Folder Backup Utility
From IronPython Cookbook
This is an example of a folder backup utility (included is a command-line option parser also). Although originally designed to allow the backing up of Visual Studio project folders, it will walk the subfolders of a set of directories and create a zip file of any folders which have one or more modified files. It takes advantage of the open source SharpZipLib to create zip archives.
Contents |
Features
- Archives entire folders into .zip files.
- Does not back up folders which have not changed.
- Easy to set up, use, and configure.
- Ability to skip certain folders.
- Accepts command-line paramters.
- Ability to keep one backup per minute, day, week, or year.
- Great way to back up all those Microsoft Visual Studio projects without any hassle.
Code
The following code files (BackupFolders.py, CmdLine.py, ICSharpCode.SharpZipLib.dll) must be placed within the same directory.
BackupFolders.py
"""Folder-to-Archive Backup Tool
This utility will backup the directories that you indicate into archives
based on the directory names.
Version Changes
0.5 Initial version
0.6 Encapsulated all functionality into a class decarlation while
maintaining command-line execution functionality.
0.9 Changed the CompilePreviousBackupTimes method to look at the
creation time for the backup archive instead of parsing the
file name with a regular expression. The __CreateBackup method
signatire as a fix was made for when the archive file name
already existed and the creation date was not modified. Added
more validation to pyFolderBackup.__init__.
1.0 Fixed bugs and changed to an IronPython version of CmdLine.
"""
# # # # # # # # # # # # # # # # # # # # # # # # # # # # # # # # # # #
__author__ = 'Dag R. Calafell, III'
__date__ = '2007-05-31' # yyyy-mm-dd
__module_name__ = "Folder-to-Archive Backup Tool"
__short_cright__= " Creative Commons License" # http://creativecommons.org/licenses/by/3.0/
__version__ = '1.0' # Human-Readable Version number
version_info = (1,0,0) # Easier format: if version_info > (1,2,5)
import re
import sys
import clr
clr.AddReference("ICSharpCode.SharpZipLib")
from ICSharpCode.SharpZipLib.Zip import FastZip
from ICSharpCode.SharpZipLib import SharpZipBaseException
from CmdLine import CmdArgParser
from System import Array, DateTime, Environment
from System.IO import Path, File, Directory, SearchOption
class pyFolderBackup:
"""Class encapsulates all the functionality needed to create and manage backups of directories.
It create new backups only when a file within the directory has changed."""
def __init__(self, source_directories, destination_directory, skip_directories=None, verbose=False, target_format=None):
# Validation
if destination_directory == None:
raise ValueError, 'Please specify an archive directory. %s' % destination_directory
elif type(destination_directory) != str and hasattr(destination_directory, '__getitem__'):
destination_directory = destination_directory[0]

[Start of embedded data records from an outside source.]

(** C7, as the handler has it: every successful registration stores the
    user under a new key and exactly six default exercises owned by that
    user, all uncategorized, after the exercises already there.  The user
    is committed before the seeding: a registration that fails has stored
    nothing, or, when the first commit went through and the second was
    refused, has stored the user alone with no exercise added.  With an
    email that no stored user has, the registration succeeds as soon as
    both commits go through; and the database is left as it was exactly
    when the email is a duplicate or the first commit is refused. *)
Theorem register_seeds_six_defaults :
  forall (h : string -> string) user fate db,
    reachable h db ->
    let res := request (register h user) fate db in
    (forall u, fst res = inr u ->
       users (snd res) = users db ++ [u]
       /\ User.email u = UserCreate.email user
       /\ ~ In (User.id u) (map User.id (users db))
       /\ owns_six_defaults (User.id u) (snd res)
       /\ (exists six, exercises (snd res) = exercises db ++ six
                       /\ List.length six = 6%nat)
       /\ categories (snd res) = categories db
       /\ workout_records (snd res) = workout_records db)
    /\ (forall e, fst res = inl e ->
          snd res = db
          \/ (e = Py.OperationalError
              /\ commits fate = true /\ commits (tl fate) = false
              /\ (exists u, users (snd res) = users db ++ [u]
                            /\ User.email u = UserCreate.email user)
              /\ exercises (snd res) = exercises db
              /\ categories (snd res) = categories db
              /\ workout_records (snd res) = workout_records db))
    /\ ((forall u, In u (users db) -> User.email u <> UserCreate.email user) ->
        commits fate = true -> commits (tl fate) = false ->
        exists u, res = (inl Py.OperationalError,
                         mkDB (users db ++ [u]) (categories db) (exercises db)
                           (workout_records db)))
    /\ ((forall u, In u (users db) -> User.email u <> UserCreate.email user) ->
        commits fate = true -> commits (tl fate) = true ->
        exists u, fst res = inr u)
    /\ ((exists u, In u (users db) /\ User.email u = UserCreate.email user) ->
        res = (inl (Py.HTTPException 400
                      "このメールアドレスは既に使用されています"), db))
    /\ ((forall u, In u (users db) -> User.email u <> UserCreate.email user) ->
        commits fate = false -> res = (inl Py.OperationalError, db))
    /\ (snd res = db <->
        (exists u, In u (users db) /\ User.email u = UserCreate.email user)
        \/ commits fate = false).
Proof.
  intros h user fate db Hreach res.
  pose proof (reachable_owners_stored h db Hreach) as Hown.
  set (new_user := User.mk (fresh_id (map User.id (users db)))
                     (UserCreate.email user) (h (UserCreate.password user))).
  assert (Hfresh : ~ In (User.id new_user) (map User.id (users db)))
    by apply fresh_id_new.
  destruct (hd_error (filter (fun x => String.eqb (User.email x)
                                         (UserCreate.email user))
                        (users db))) as [x|] eqn:Hq.
  - apply hd_error_filter_inv in Hq as [Hx Hp]. apply String.eqb_eq in Hp.
    unfold res. rewrite request_register_duplicate by eauto. simpl.
    split; [discriminate|]. split; [auto|].
    split; [intros Hnew; exfalso; now apply (Hnew x Hx)|].
    split; [intros Hnew; exfalso; now apply (Hnew x Hx)|].
    split; [reflexivity|].
    split; [intros Hnew; exfalso; now apply (Hnew x Hx)|].
    split; [intros _; left; eauto|reflexivity].
  - assert (Hnew : forall u, In u (users db) ->
                     User.email u <> UserCreate.email user).
    { intros u Hu. apply String.eqb_neq.
      exact (hd_error_filter_none_inv _ _ Hq u Hu). }
    unfold res. rewrite (request_register_new h user fate db Hnew).
    fold new_user.
    destruct (commits fate); [destruct (commits (tl fate))|]; simpl.
    + split.
      { intros u Hu. injection Hu as <-.
        split; [reflexivity|]. split; [reflexivity|]. split; [exact Hfresh|].
        split; [|split; [|split; reflexivity]].
        * now apply seeded_for_new_user.
        * destruct (seed_appends default_exercises (User.id new_user) (exercises db))
            as (tail & Heq & Hnames & _).
          exists tail. split; [exact Heq|].
          rewrite <- (length_map Exercise.name), Hnames. reflexivity. }
      split; [discriminate|]. split; [discriminate|].
      split; [intros _ _ _; exists new_user; reflexivity|].
      split; [intros (u & Hu & He); exfalso; now apply (Hnew u Hu)|].
      split; [discriminate|].
      split.
      * intros Hsame. exfalso. apply (f_equal users) in Hsame.
        simpl in Hsame. now apply snoc_not_same in Hsame.
      * intros [(u & Hu & He)|Hf]; [|discriminate Hf].
        exfalso. now apply (Hnew u Hu).
    + split; [discriminate|]. split.
      { intros e He. injection He as <-. right.
        repeat split; auto. exists new_user. auto. }
      split; [intros _ _ _; exists new_user; reflexivity|].
      split; [discriminate|].
      split; [intros (u & Hu & He); exfalso; now apply (Hnew u Hu)|].
      split; [discriminate|].
      split.
      * intros Hsame. exfalso. apply (f_equal users) in Hsame.
        simpl in Hsame. now apply snoc_not_same in Hsame.
      * intros [(u & Hu & He)|Hf]; [|discriminate Hf].
        exfalso. now apply (Hnew u Hu).
    + split; [discriminate|]. split; [auto|]. split; [discriminate|].
      split; [discriminate|].
      split; [intros (u & Hu & He); exfalso; now apply (Hnew u Hu)|].
      split; [reflexivity|].
      split; [intros _; now right|reflexivity].
Qed.

Lemma register_seeds_six_defaults_witness :
  reachable Example.hash Example.db1
  /\ owns_six_defaults 2
       (snd (request (register Example.hash Example.bob_form) [] Example.db1)).
Proof.
  assert (Hr : reachable Example.hash Example.db1).
  { change Example.db1
      with (serve Example.hash (Register Example.alice_form) [] empty_db).
    apply reaches_serve; [apply reaches_refl|exact I]. }
  split; [exact Hr|].
  destruct (register_seeds_six_defaults Example.hash Example.bob_form []
              Example.db1 Hr) as [Hok _].
  destruct (Hok Example.bob eq_refl) as (_ & _ & _ & Hsix & _).
  exact Hsix.
Defined.

Lemma register_not_atomic :
  ~ register_all_or_nothing Example.hash Example.alice_form [true; false]
      empty_db.
Proof.
  unfold register_all_or_nothing. simpl. intros [(u & _ & _ & Hlen & _)|[H _]].
  - discriminate Hlen.
  - apply (H Example.alice); [simpl; auto|reflexivity].
Qed.

(** ** Category links *)

Lemma example_db5_reachable : reachable Example.hash Example.db5.
Proof.
  change Example.db5
    with (serve Example.hash (CreateExercise Example.borrowed Example.alice) []
            Example.db4).
  apply reaches_serve; [|unfold authenticated; simpl; tauto].
  change Example.db4
    with (serve Example.hash (CreateExercise Example.lunge Example.bob) []
            Example.db3).
  apply reaches_serve; [|unfold authenticated; simpl; tauto].
  change Example.db3
    with (serve Example.hash (CreateCategory Example.legs Example.bob) []
            Example.db2).
  apply reaches_serve; [|unfold authenticated; simpl; tauto].
  change Example.db2
    with (serve Example.hash (Register Example.bob_form) [] Example.db1).
  apply reaches_serve; [|exact I].
  change Example.db1
    with (serve Example.hash (Register Example.alice_form) [] empty_db).
  apply reaches_serve; [apply reaches_refl|exact I].
Qed.

Lemma category_links_can_cross_users :
  ~ (forall (h : string -> string) db,
       reachable h db -> category_links_owned db).
Proof.
  intros H.
  destruct (H Example.hash Example.db5 example_db5_reachable
              (Exercise.mk 14 "leg press" (Some 1) 1) 1)
    as (c & Hc & Hid & Hu); [simpl; auto 20|reflexivity|].
  simpl in Hc. destruct Hc as [<-|[]]. discriminate Hu.
Qed.
Lemma requires_le (E : env) (c : constraint) (l r : Q) :
  cmp c = LT -> eval_num E (left c) = Some l -> eval_num E (right c) = Some r ->
  requires E c (l <= r)%Q.
Proof.
  intros Hc Hl Hr. unfold requires, satisfied. rewrite Hl, Hr, Hc.
  eexists. split; [reflexivity | apply Qle_bool_iff].
Qed.

Lemma eval_alt_chain (E : env) (x : expr) (xs : list Q) (g : Z) :
  eval E x = Some (Row xs) -> (g <= Z.of_nat (List.length xs))%Z ->
  eval_num E (chain (map (alt_term x) (range g)))
  = Some (alternating_sum xs (Z.to_nat g)).
Proof.
  intros Hx Hg. destruct (Z.le_gt_cases g 0) as [Hle|Hgt].
  - rewrite range_nonpos by exact Hle.
    replace (Z.to_nat g) with 0 by lia. reflexivity.
  - replace g with (Z.of_nat (Z.to_nat g)) at 1 by lia.
    apply eval_num_chain. intros i Hi. apply eval_alt_term; [assumption | lia].
Qed.

Lemma eval_sq_chain (E : env) (x : expr) (xs : list Q) (g : Z) :
  eval E x = Some (Row xs) -> (g <= Z.of_nat (List.length xs))%Z ->
  eval_num E (chain (map (sq_term x) (range g)))
  = Some (square_sum xs (Z.to_nat g)).
Proof.
  intros Hx Hg. destruct (Z.le_gt_cases g 0) as [Hle|Hgt].
  - rewrite range_nonpos by exact Hle.
    replace (Z.to_nat g) with 0 by lia. reflexivity.
  - replace g with (Z.of_nat (Z.to_nat g)) at 1 by lia.
    apply eval_num_chain. intros i Hi. apply eval_sq_term; [assumption | lia].
Qed.

(** C3. [get_constrs] returns, in this order, c0 requiring
    sum_i (-1)^i x_i >= 0, c1 requiring sum_i x_i^2 >= p/2 and c2 requiring
    sum_i x_i^2 <= p, the sums running over the index range bound in the
    module namespace.  At x = [1,1,1], p = 3 the sum of squares is 3, c1
    holds (3 >= 3/2) and c2 holds with equality; at x = [1,-1,1] the body
    of c0 is 3 and c0 holds. *)
Theorem get_constrs_meaning :
  (forall (G : globals) (g : Z) (kx kp ka : string) (x p a : expr) (w : Z)
          (E : env) (xs ps : list Q) (p0 : Q),
      G "num_vars" = Some g -> (1 <= g)%Z ->
      eval E x = Some (Row xs) -> eval E p = Some (Row (p0 :: ps)) ->
      (g <= Z.of_nat (List.length xs))%Z ->
      exists c0 c1 c2,
        get_constrs G [(kx, x)] [(kp, p); (ka, a)] w = Ok [c0; c1; c2]
        /\ name c0 = Some "c0" /\ name c1 = Some "c1" /\ name c2 = Some "c2"
        /\ eval_num E (left c0) = Some (alternating_sum xs (Z.to_nat g))
        /\ requires E c0 (0 <= alternating_sum xs (Z.to_nat g))%Q
        /\ eval_num E (left c1) = Some (square_sum xs (Z.to_nat g))
        /\ requires E c1 (p0 / 2 <= square_sum xs (Z.to_nat g))%Q
        /\ eval_num E (left c2) = Some (square_sum xs (Z.to_nat g))
        /\ requires E c2 (square_sum xs (Z.to_nat g) <= p0)%Q)
  /\ (exists c0 c1 c2,
        get_constrs (with_num_vars 3) (make_variables ["x"])
                    (make_variables ["p"; "a"]) 100 = Ok [c0; c1; c2]
        /\ eval_num (point "x" "p" "a" [1; 1; 1] [3] [1; 1])%Q (left c1) = Some 3%Q
        /\ eval_num (point "x" "p" "a" [1; 1; 1] [3] [1; 1])%Q (right c1)
           = Some (3 # 2)%Q
        /\ satisfied (point "x" "p" "a" [1; 1; 1] [3] [1; 1])%Q c1 = Some true
        /\ eval_num (point "x" "p" "a" [1; 1; 1] [3] [1; 1])%Q (left c2) = Some 3%Q
        /\ eval_num (point "x" "p" "a" [1; 1; 1] [3] [1; 1])%Q (right c2) = Some 3%Q
        /\ satisfied (point "x" "p" "a" [1; 1; 1] [3] [1; 1])%Q c2 = Some true
        /\ eval_num (point "x" "p" "a" [1; -1; 1] [3] [1; 1])%Q (left c0) = Some 3%Q
        /\ eval_num (point "x" "p" "a" [1; -1; 1] [3] [1; 1])%Q (right c0) = Some 0%Q
        /\ satisfied (point "x" "p" "a" [1; -1; 1] [3] [1; 1])%Q c0 = Some true).
Proof.
  split.
  - intros G g kx kp ka x p a w E xs ps p0 HG Hg Hx Hp Hxs.
    rewrite (get_constrs_bound G g) by assumption.
    unfold constraints_over. do 3 eexists.
    split; [reflexivity|]. do 3 (split; [reflexivity|]).
    assert (Hp0 : eval_num E (Slice p 0) = Some p0)
      by exact (eval_num_slice E p (p0 :: ps) 0 Hp (Nat.lt_0_succ _)).
    pose proof (eval_alt_chain E x xs g Hx Hxs) as Halt.
    pose proof (eval_sq_chain E x xs g Hx Hxs) as Hsq.
    repeat split; try assumption.
    + apply requires_ge; [reflexivity | exact Halt | reflexivity].
    + apply requires_ge; [reflexivity | exact Hsq |].
      now apply eval_num_half.
    + apply requires_le; [reflexivity | exact Hsq | exact Hp0].
  - do 3 eexists. split; [reflexivity|]. repeat split.
Qed.

Lemma get_constrs_meaning_witness :
  (1 <= 3)%Z
  /\ exists c0 c1 c2,
       get_constrs (with_num_vars 3) [("x", Var "x")]
                   [("p", Var "p"); ("a", Var "a")] 100 = Ok [c0; c1; c2]
       /\ requires (point "x" "p" "a" [1; -1; 1] [3] [1; 1])%Q c0
                   (0 <= alternating_sum [1; -1; 1] 3)%Q
       /\ requires (point "x" "p" "a" [1; -1; 1] [3] [1; 1])%Q c1
                   (3 / 2 <= square_sum [1; -1; 1] 3)%Q
       /\ requires (point "x" "p" "a" [1; -1; 1] [3] [1; 1])%Q c2
                   (square_sum [1; -1; 1] 3 <= 3)%Q.
Proof.
  split; [lia|].
  destruct (proj1 get_constrs_meaning (with_num_vars 3) 3%Z "x" "p" "a"
              (Var "x") (Var "p") (Var "a") 100%Z
              (point "x" "p" "a" [1; -1; 1] [3] [1; 1])%Q [1; -1; 1]%Q []%Q 3%Q)
    as (c0 & c1 & c2 & H & _ & _ & _ & _ & R0 & _ & R1 & _ & R2);
    [reflexivity | lia | reflexivity | reflexivity | simpl; lia |].
  now exists c0, c1, c2.
Defined.

Lemma rosenbrock_bound (G : globals) (g : Z) (kx kp ka : string) (pw nv : Z) :
  G "num_vars" = Some g -> (1 <= g)%Z -> kp <> ka -> (2 <= nv)%Z ->
  rosenbrock G [kx] [kp; ka] pw nv
  = Ok ([Objective (chain (map (obj_term (Var kx) (Var ka)) (range (nv - 1))))
                   Minimize (PyF 1) (Some "obj")],
        constraints_over (Var kx) (Var kp) nv g).
Proof.
  intros HG Hg Hk Hnv. unfold rosenbrock.
  rewrite make_variables_one, (make_variables_two kp ka Hk).
  rewrite get_obj_ok by exact Hnv. simpl.
  now rewrite (get_constrs_bound G g) by assumption.
Qed.

(** C1. At the call the script section makes,
    [rosenbrock(["x"], ["p", "a"], penalty_weight=100, num_vars=10)], the
    three constraints are returned with weight 10, the [num_vars] argument,
    and not with the [penalty_weight] argument 100. *)
Theorem main_constraints_weighted_by_num_vars :
  exists objs cs,
    RosenbrockMain.problem = Ok (objs, cs)
    /\ map name cs = [Some "c0"; Some "c1"; Some "c2"]
    /\ map weight cs = [PyI 10; PyI 10; PyI 10]
    /\ map weight cs <> [PyI 100; PyI 100; PyI 100]
    /\ cs = constraints_over (Var "x") (Var "p") 10 10.
Proof.
  do 2 eexists. split; [reflexivity|]. simpl.
  repeat split. discriminate.
Qed.

(** C6. The result of [rosenbrock] on one and the same argument tuple
    varies with the module namespace: with [num_vars] bound to 3, bound to
    2, or unbound, the call (["x"], ["p", "a"], 100, 3) gives three
    different outcomes. *)
Theorem rosenbrock_result_varies_with_namespace :
  returns (rosenbrock (with_num_vars 3) ["x"] ["p"; "a"] 100 3)
  /\ returns (rosenbrock (with_num_vars 2) ["x"] ["p"; "a"] 100 3)
  /\ rosenbrock (with_num_vars 3) ["x"] ["p"; "a"] 100 3
     <> rosenbrock (with_num_vars 2) ["x"] ["p"; "a"] 100 3
  /\ rosenbrock imported ["x"] ["p"; "a"] 100 3 = Raise NameError.
Proof.
  repeat split.
  - eexists. reflexivity.
  - eexists. reflexivity.
  - discriminate.
Qed.

(** C10. [get_constrs] reads [num_vars] from the module namespace.  Where
    the namespace has no such binding, building c0 raises NameError for any
    variable, parameters and weight; a call of [rosenbrock] that gets as far
    as the constraints raises NameError, and none returns.  Where
    [num_vars] is bound to g, the constraints returned by [rosenbrock] range
    over [0 .. g-1] whatever the [num_vars] argument is. *)
Theorem get_constrs_reads_module_num_vars :
  forall G : globals,
    (G "num_vars" = None ->
       (forall kx kp ka x p a w,
           get_constrs G [(kx, x)] [(kp, p); (ka, a)] w = Raise NameError)
       /\ (forall vk pk pw nv o,
              get_obj (make_variables vk) (make_variables pk) nv = Ok o ->
              rosenbrock G vk pk pw nv = Raise NameError)
       /\ (forall vk pk pw nv, raises (rosenbrock G vk pk pw nv)))
    /\ (forall g : Z,
          G "num_vars" = Some g -> (1 <= g)%Z ->
          forall kx kp ka pw nv,
            kp <> ka -> (2 <= nv)%Z ->
            exists o,
              rosenbrock G [kx] [kp; ka] pw nv
              = Ok ([o], constraints_over (Var kx) (Var kp) nv g)).
Proof.
  intros G. split.
  - intros HG.
    assert (Hreach : forall vk pk pw nv o,
               get_obj (make_variables vk) (make_variables pk) nv = Ok o ->
               rosenbrock G vk pk pw nv = Raise NameError).
    { intros vk pk pw nv o Ho. unfold rosenbrock. rewrite Ho. simpl.
      destruct (get_obj_ok_inv _ _ _ _ Ho) as (kx & kp & ka & x & p & a & -> & ->).
      now rewrite get_constrs_unbound. }
    repeat split.
    + intros. now apply get_constrs_unbound.
    + exact Hreach.
    + intros vk pk pw nv.
      destruct (get_obj (make_variables vk) (make_variables pk) nv) as [o|e] eqn:Ho.
      * exists NameError. now apply (Hreach vk pk pw nv o).
      * exists e. unfold rosenbrock. now rewrite Ho.
  - intros g HG Hg kx kp ka pw nv Hk Hnv.
    eexists. now apply rosenbrock_bound.
Qed.

Lemma get_constrs_reads_module_num_vars_witness :
  (imported "num_vars" = None
   /\ get_constrs imported [("x", Var "x")] [("p", Var "p"); ("a", Var "a")] 100
      = Raise NameError
   /\ rosenbrock imported ["x"] ["p"; "a"] 100 10 = Raise NameError)
  /\ (with_num_vars 2 "num_vars" = Some 2%Z
      /\ exists o,
           rosenbrock (with_num_vars 2) ["x"] ["p"; "a"] 100 3
           = Ok ([o], constraints_over (Var "x") (Var "p") 3 2)).
Proof.
  split.
  - destruct (proj1 (get_constrs_reads_module_num_vars imported) eq_refl)
      as (H1 & H2 & _).
    split; [reflexivity|]. split; [apply H1|].
    eapply H2. reflexivity.
  - split; [reflexivity|].
    apply (proj2 (get_constrs_reads_module_num_vars (with_num_vars 2)) 2%Z eq_refl);
      [lia | discriminate | lia].
Defined.

(** ** Keys of a dict filled from a list of names *)

Section DictKeys.
Context {K V : Type} (eqb : K -> K -> bool).
Hypothesis eqb_spec : forall a b, reflect (a = b) (eqb a b).

Lemma dict_set_keys_in (d : dict K V) (k : K) (v : V) (k' : K) :
  In k' (keys (dict_set eqb d k v)) <-> k' = k \/ In k' (keys d).
Proof.
  induction d as [|[k0 v0] d IH]; simpl.
  - intuition congruence.
  - destruct (eqb_spec k k0) as [->|Hne]; simpl.
    + intuition congruence.
    + unfold keys in IH. rewrite IH. intuition congruence.
Qed.

Lemma dict_set_keys_nodup (d : dict K V) (k : K) (v : V) :
  NoDup (keys d) -> NoDup (keys (dict_set eqb d k v)).
Proof.
  induction d as [|[k0 v0] d IH]; simpl; intros Hd.
  - constructor; [intros [] | constructor].
  - inversion Hd as [|? ? Hnot Hrest]; subst.
    destruct (eqb_spec k k0) as [->|Hne]; simpl.
    + now constructor.
    + constructor; [|now apply IH].
      intros Hin. apply (dict_set_keys_in d k v k0) in Hin.
      destruct Hin as [Heq|Hin]; [now elim Hne | now elim Hnot].
Qed.

Variable mk : K -> V.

print 'Warning: Only one archive directory is supported. Script will use only the first directory in the list.'
elif not Directory.Exists(str(destination_directory)):
raise ValueError, 'The destination directory does not exist. %s' % destination_directory
if not hasattr(source_directories, '__getitem__'):
raise TypeError, 'The source_directories parameter must be enumerable. A \'%s\' was passed.' % type(source_directories)
if skip_directories != None and not hasattr(skip_directories, '__getitem__'):
raise TypeError, 'The skip_directories parameter must be enumerable. A \'%s\' was passed.' % type(skip_directories)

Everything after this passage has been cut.